YOUR INSTRUCTIONS: Check every line of the data below for the string "getQuiz", and copy the ones that hold it.
■ ■ ■ ■ ■ ■ ■
(** C8. In a collection with distinct keys, two records that survive
    [removeDuplicateQuizzes] and carry the same non-empty [uniqueId] are one
    record: whatever their fingerprints and titles, at most one record per
    identifier is left. The store a sync call leaves has this property. *)
Theorem dedup_one_record_per_identifier :
  (forall allQuizzes,
      NoDup (id <$> allQuizzes) ->
      forall a b,
        a ∈ survivors (removeDuplicateQuizzes allQuizzes) ->
        b ∈ survivors (removeDuplicateQuizzes allQuizzes) ->
        truthyS (uniqueId a) = true -> uniqueId a = uniqueId b -> a = b)
  /\ (forall uuidv4 now st quizzesToSync,
        NoDup (id <$> quizCollection st) ->
        forall a b,
          a ∈ quizCollection (syncQuizzes uuidv4 now st quizzesToSync).1 ->
          b ∈ quizCollection (syncQuizzes uuidv4 now st quizzesToSync).1 ->
          truthyS (uniqueId a) = true -> uniqueId a = uniqueId b -> a = b).
Proof.
  assert (Hdedup : forall allQuizzes,
      NoDup (id <$> allQuizzes) ->
      forall a b,
        a ∈ survivors (removeDuplicateQuizzes allQuizzes) ->
        b ∈ survivors (removeDuplicateQuizzes allQuizzes) ->
        truthyS (uniqueId a) = true -> uniqueId a = uniqueId b -> a = b).
  { intros allQuizzes Hnd a b. unfold removeDuplicateQuizzes.
    destruct (List.length allQuizzes <=? 1)%nat eqn:Hlen; cbn [survivors].
    - apply Nat.leb_le in Hlen. destruct allQuizzes as [|x [|y l]]; cbn in Hlen; [| | lia].
      + intros Ha. by apply elem_of_nil in Ha.
      + intros Ha Hb _ _. apply list_elem_of_singleton in Ha, Hb. congruence.
    - destruct (dedupPasses_summary allQuizzes Hnd) as (-> & _ & Huid & _).
      intros Ha Hb Ht Hu. by apply Huid. }
  split; [exact Hdedup |].
  intros uuidv4 now st quizzesToSync Hnd a b. unfold syncQuizzes. cbn [fst quizCollection].
  apply Hdedup. unfold deletePrivateQuizzes. cbn [fst quizCollection].
  rewrite deleteAll_survivors. apply NoDup_fmap_filter.
  apply syncPurged_NoDup, Hnd.
Qed.

Lemma dedup_one_record_per_identifier_witness :
  Forall (fun a =>
            Forall (fun b => truthyS (uniqueId a) = true ->
                             uniqueId a = uniqueId b -> a = b)
              (survivors (removeDuplicateQuizzes [quiz_edition_1; quiz_edition_2; quiz_other])))
    (survivors (removeDuplicateQuizzes [quiz_edition_1; quiz_edition_2; quiz_other])).
Proof.
  assert (Hnd : NoDup (id <$> [quiz_edition_1; quiz_edition_2; quiz_other])).
  { vm_compute. repeat constructor; set_solver. }
  apply Forall_forall. intros a Ha. apply Forall_forall. intros b Hb.
  exact (proj1 dedup_one_record_per_identifier
           [quiz_edition_1; quiz_edition_2; quiz_other] Hnd a b Ha Hb).
Defined.

(** C4. On a collection with distinct keys, [removeDuplicateQuizzes] run on
    the survivors of a first run removes nothing: its list of removed
    quizzes is empty, its count zero, and its survivors are its input. *)
Theorem dedup_idempotent allQuizzes :
  NoDup (id <$> allQuizzes) ->
  removeDuplicateQuizzes (survivors (removeDuplicateQuizzes allQuizzes))
  = mkResult (survivors (removeDuplicateQuizzes allQuizzes)) [] 0.
Proof.
  intros Hnd.
  assert (Hfix : forall l,
            NoDup (id <$> l) ->
            (forall a b, a ∈ l -> b ∈ l ->
                createContentHash a = createContentHash b -> a = b) ->
            (forall a b, a ∈ l -> b ∈ l ->
                truthyS (uniqueId a) = true /\ uniqueId a = uniqueId b -> a = b) ->
            ForallOrdPairs
              (fun a b => normalize (title a) = normalize (title b) ->
                          judgedDuplicate a b = false) l ->
            removeDuplicateQuizzes l = mkResult l [] 0).
  { intros l Hl Hhash Huid Htitle. unfold removeDuplicateQuizzes.
    destruct (List.length l <=? 1)%nat; [done |].
    assert (Hd : duplicatesToRemove (dedupPasses l) = []).
    { unfold dedupPasses.
      pose proof (contentPass_foldl_distinct l ∅ (mkDedup ∅ [])
                    (ForallOrdPairs_of_inj l _ Hl Hhash)
                    (fun q _ => lookup_empty _)) as H1.
      fold (contentPass l) in H1. cbn [duplicatesToRemove] in H1.
      pose proof (uniqueIdPass_foldl_distinct l ∅ (contentPass l).2
                    (ForallOrdPairs_of_inj l _ Hl Huid)
                    (fun q u _ _ _ => lookup_empty _)) as H2.
      fold (uniqueIdPass (contentPass l).2 l) in H2. rewrite H2.
      by rewrite titlePass_no_duplicate. }
    by rewrite Hd. }
  unfold removeDuplicateQuizzes at 2 3.
  destruct (List.length allQuizzes <=? 1)%nat eqn:Hlen; cbn [survivors].
  - unfold removeDuplicateQuizzes. by rewrite Hlen.
  - destruct (dedupPasses_summary allQuizzes Hnd) as (-> & Hhash & Huid & Htitle).
    apply Hfix; [by apply NoDup_fmap_filter | done | done | done].
Qed.

Lemma dedup_idempotent_witness :
  removeDuplicateQuizzes
    (survivors (removeDuplicateQuizzes [quiz_edition_1; quiz_edition_2; quiz_other]))
  = mkResult (survivors (removeDuplicateQuizzes [quiz_edition_1; quiz_edition_2; quiz_other]))
      [] 0.
Proof.
  apply (dedup_idempotent [quiz_edition_1; quiz_edition_2; quiz_other]).
  vm_compute. repeat constructor; set_solver.
Defined.

(** ** The collection as a map: lookup, insertion and deletion *)

Lemma mapSet_fresh quiz collection :
  id quiz ∉ id <$> collection -> mapSet quiz collection = (collection ++ [quiz])%list.
Proof.
  induction collection as [|q l IH]; intros Hfresh; cbn [mapSet]; [done |].
  rewrite fmap_cons, not_elem_of_cons in Hfresh. destruct Hfresh as [Hne Hfresh].
  rewrite bool_decide_eq_false_2 by congruence. by rewrite IH.
Qed.

Lemma mapGet_Some k collection q :
  mapGet k collection = Some q -> q ∈ collection /\ id q = k.
Proof.
  intros H. apply find_some_elem in H as [H1 H2].
  by apply bool_decide_eq_true in H2.
Qed.

Lemma mapGet_None k collection :
  mapGet k collection = None <-> k ∉ id <$> collection.
Proof.
  unfold mapGet. induction collection as [|q l IH]; simpl.
  - split; [intros _; apply not_elem_of_nil | done].
  - rewrite not_elem_of_cons. case_bool_decide as Hq.
    + split; [done | intros [Hne _]; congruence].
    + rewrite IH. split; [intros H; split; [congruence | done] | tauto].
Qed.

Lemma mapHas_mapGet k collection :
  mapHas k collection = true <-> is_Some (mapGet k collection).
Proof.
  unfold mapHas. rewrite bool_decide_eq_true.
  destruct (mapGet k collection) as [q|] eqn:Hq.
  - apply mapGet_Some in Hq as [Hin <-].
    split; [by eexists | intros _; by apply list_elem_of_fmap_2].
  - apply mapGet_None in Hq. split; [done | intros [? ?]; done].
Qed.

Lemma mapGet_mapDelete_eq k collection : mapGet k (mapDelete k collection) = None.
Proof.
  apply mapGet_None. unfold mapDelete. intros Hin.
  apply list_elem_of_fmap in Hin as (q & Hk & Hq).
  apply list_elem_of_filter in Hq as [Hne _]. by apply Hne.
Qed.

Lemma mapGet_mapDelete_ne k k' collection :
  k' <> k -> mapGet k' (mapDelete k collection) = mapGet k' collection.
Proof.
  intros Hne. unfold mapGet, mapDelete.
  induction collection as [|q l IH]; [done |].
  rewrite filter_cons. destruct (decide (id q ≠ k)) as [Hq | Hq]; simpl.
  - by rewrite IH.
  - rewrite IH. rewrite bool_decide_eq_false_2; [done |].
    intros Heq. apply Hq. congruence.
Qed.

Lemma deleteAll_count collection dups :
  NoDup (id <$> dups) ->
  (forall d, d ∈ dups -> id d ∈ id <$> collection) ->
  (deleteAll collection dups).2 = List.length dups.
Proof.
  unfold deleteAll.
  assert (H : forall dups collection n,
    NoDup (id <$> dups) ->
    (forall d, d ∈ dups -> id d ∈ id <$> collection) ->
    (foldl (fun acc quiz =>
              if mapHas (id quiz) acc.1
              then (mapDelete (id quiz) acc.1, S acc.2) else acc)
           (collection, n) dups).2 = (n + List.length dups)%nat).
  { clear. induction dups as [|d dups IH]; intros collection n Hnd Hin;
      cbn [foldl fst snd List.length]; [lia |].
    rewrite fmap_cons in Hnd. apply NoDup_cons in Hnd as [Hd Hnd].
    assert (Hhas : mapHas (id d) collection = true)
      by (apply bool_decide_eq_true_2, Hin; by left).
    rewrite Hhas.
    rewrite IH; [lia | done |].
    intros d' Hd'. pose proof (Hin d' (ltac:(by right))) as Hc.
    apply list_elem_of_fmap in Hc as (q & Hq & Hqc).
    apply list_elem_of_fmap. exists q. split; [done |].
    unfold mapDelete. apply list_elem_of_filter. split; [| done].
    intros Heq. apply Hd. rewrite <- Heq, <- Hq. by apply list_elem_of_fmap_2. }
  intros Hnd Hin. by rewrite (H dups collection 0%nat Hnd Hin).
Qed.

Lemma filter_bool_Prop {A} (f : A -> bool) (l : list A) :
  List.filter f l = filter (fun x => f x = true) l.
Proof.
  induction l as [|x l IH]; [done |]. simpl. rewrite filter_cons, IH.
  destruct (f x) eqn:Hf; destruct (decide _) as [Hd | Hd];
    first [done | by exfalso; apply Hd | discriminate Hd].
Qed.

Lemma filter_none {A} (P : A -> Prop) `{!forall x, Decision (P x)} (l : list A) :
  (forall x, x ∈ l -> ~ P x) -> filter P l = [].
Proof.
  induction l as [|x l IH]; intros Hnone; [done |].
  rewrite filter_cons_False by (apply Hnone; by left).
  apply IH. intros y Hy. apply Hnone. by right.
Qed.

(** ** The methods of the store *)

Section Methods.
Variable uuidv4 : nat -> string.
Variable now : Z.

Lemma createQuiz_collection st quiz :
  quizCollection (createQuiz uuidv4 now st quiz).1
  = mapSet (createQuiz uuidv4 now st quiz).2 (quizCollection st).
Proof. reflexivity. Qed.

Lemma keysBelowCounter_fresh st :
  keysBelowCounter st -> quizCurrentId st ∉ id <$> quizCollection st.
Proof.
  intros [_ Hlt] Hin. apply list_elem_of_fmap in Hin as (q & Hq & Hin).
  rewrite List.Forall_forall in Hlt. apply list_elem_of_In in Hin.
  specialize (Hlt q Hin). cbn beta in Hlt. lia.
Qed.

Lemma keysBelowCounter_snoc collection counter uuids quiz :
  keysBelowCounter (mkStorage collection counter uuids) ->
  id quiz = counter ->
  keysBelowCounter (mkStorage (collection ++ [quiz]) (counter + 1) uuids).
Proof.
  intros Hkeys Hid. pose proof (keysBelowCounter_fresh _ Hkeys) as Hfresh.
  destruct Hkeys as [Hnd Hlt]. cbn [quizCollection quizCurrentId] in *. split.
  - cbn [quizCollection]. rewrite fmap_app. apply NoDup_app. split; [done |]. split.
    + intros k Hk Hk'. apply list_elem_of_singleton in Hk'. subst k.
      rewrite Hid in Hk. done.
    + apply NoDup_singleton.
  - cbn [quizCollection quizCurrentId]. apply Forall_app. split.
    + eapply Forall_impl; [exact Hlt |]. intros q Hq. cbn beta in Hq |- *. lia.
    + apply Forall_singleton. lia.
Qed.

Lemma createQuiz_fresh st quiz :
  keysBelowCounter st ->
  quizCollection (createQuiz uuidv4 now st quiz).1
  = (quizCollection st ++ [(createQuiz uuidv4 now st quiz).2])%list.
Proof.
  intros Hkeys. rewrite createQuiz_collection. apply mapSet_fresh.
  by apply keysBelowCounter_fresh.
Qed.

Lemma createQuiz_keysBelowCounter st quiz :
  keysBelowCounter st -> keysBelowCounter (createQuiz uuidv4 now st quiz).1.
Proof.
  intros Hkeys. pose proof (createQuiz_fresh st quiz Hkeys) as Hcoll.
  destruct (createQuiz uuidv4 now st quiz) as [st' newQuiz] eqn:Hr.
  assert (Hid : id newQuiz = quizCurrentId st)
    by (by rewrite (surjective_pairing (createQuiz uuidv4 now st quiz)) in Hr;
        injection Hr as _ <-).
  assert (Hcnt : quizCurrentId st' = quizCurrentId st + 1)
    by (by rewrite (surjective_pairing (createQuiz uuidv4 now st quiz)) in Hr;
        injection Hr as <- _).
  cbn [fst snd] in *. destruct st' as [c n u]. cbn [quizCollection quizCurrentId] in *.
  subst c n. apply keysBelowCounter_snoc; [by destruct st | done].
Qed.

(** X1. In a store whose keys are distinct and below the counter,
    [createQuiz] stores the new quiz under the counter's value at the end of
    the collection: no stored quiz is overwritten, the new quiz is the one
    [getQuiz] finds under its key, every other key still leads to the quiz
    it led to, and the keys stay distinct and below the counter. *)
Theorem createQuiz_appends_under_fresh_key st quiz :
  keysBelowCounter st ->
  let r := createQuiz uuidv4 now st quiz in
  id r.2 = quizCurrentId st
  /\ quizCollection r.1 = (quizCollection st ++ [r.2])%list
  /\ getQuiz r.1 (id r.2) = Some r.2
  /\ (forall k, k <> id r.2 -> getQuiz r.1 k = getQuiz st k)
  /\ keysBelowCounter r.1.
Proof.
  intros Hkeys r. split; [done |]. split; [by apply createQuiz_fresh |].
  split; [| split].
  - unfold getQuiz, r. rewrite createQuiz_collection. apply mapGet_mapSet_eq.
  - intros k Hk. unfold getQuiz, r. rewrite createQuiz_collection.
    by apply mapGet_mapSet_ne.
  - by apply createQuiz_keysBelowCounter.
Qed.
End Methods.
■ ■ ■ ■ ■ ■ ■
EXERCISE RESULT:
    [getQuiz] finds under its key, every other key still leads to the quiz
  /\ getQuiz r.1 (id r.2) = Some r.2
  /\ (forall k, k <> id r.2 -> getQuiz r.1 k = getQuiz st k)
  - unfold getQuiz, r. rewrite createQuiz_collection. apply mapGet_mapSet_eq.
  - intros k Hk. unfold getQuiz, r. rewrite createQuiz_collection.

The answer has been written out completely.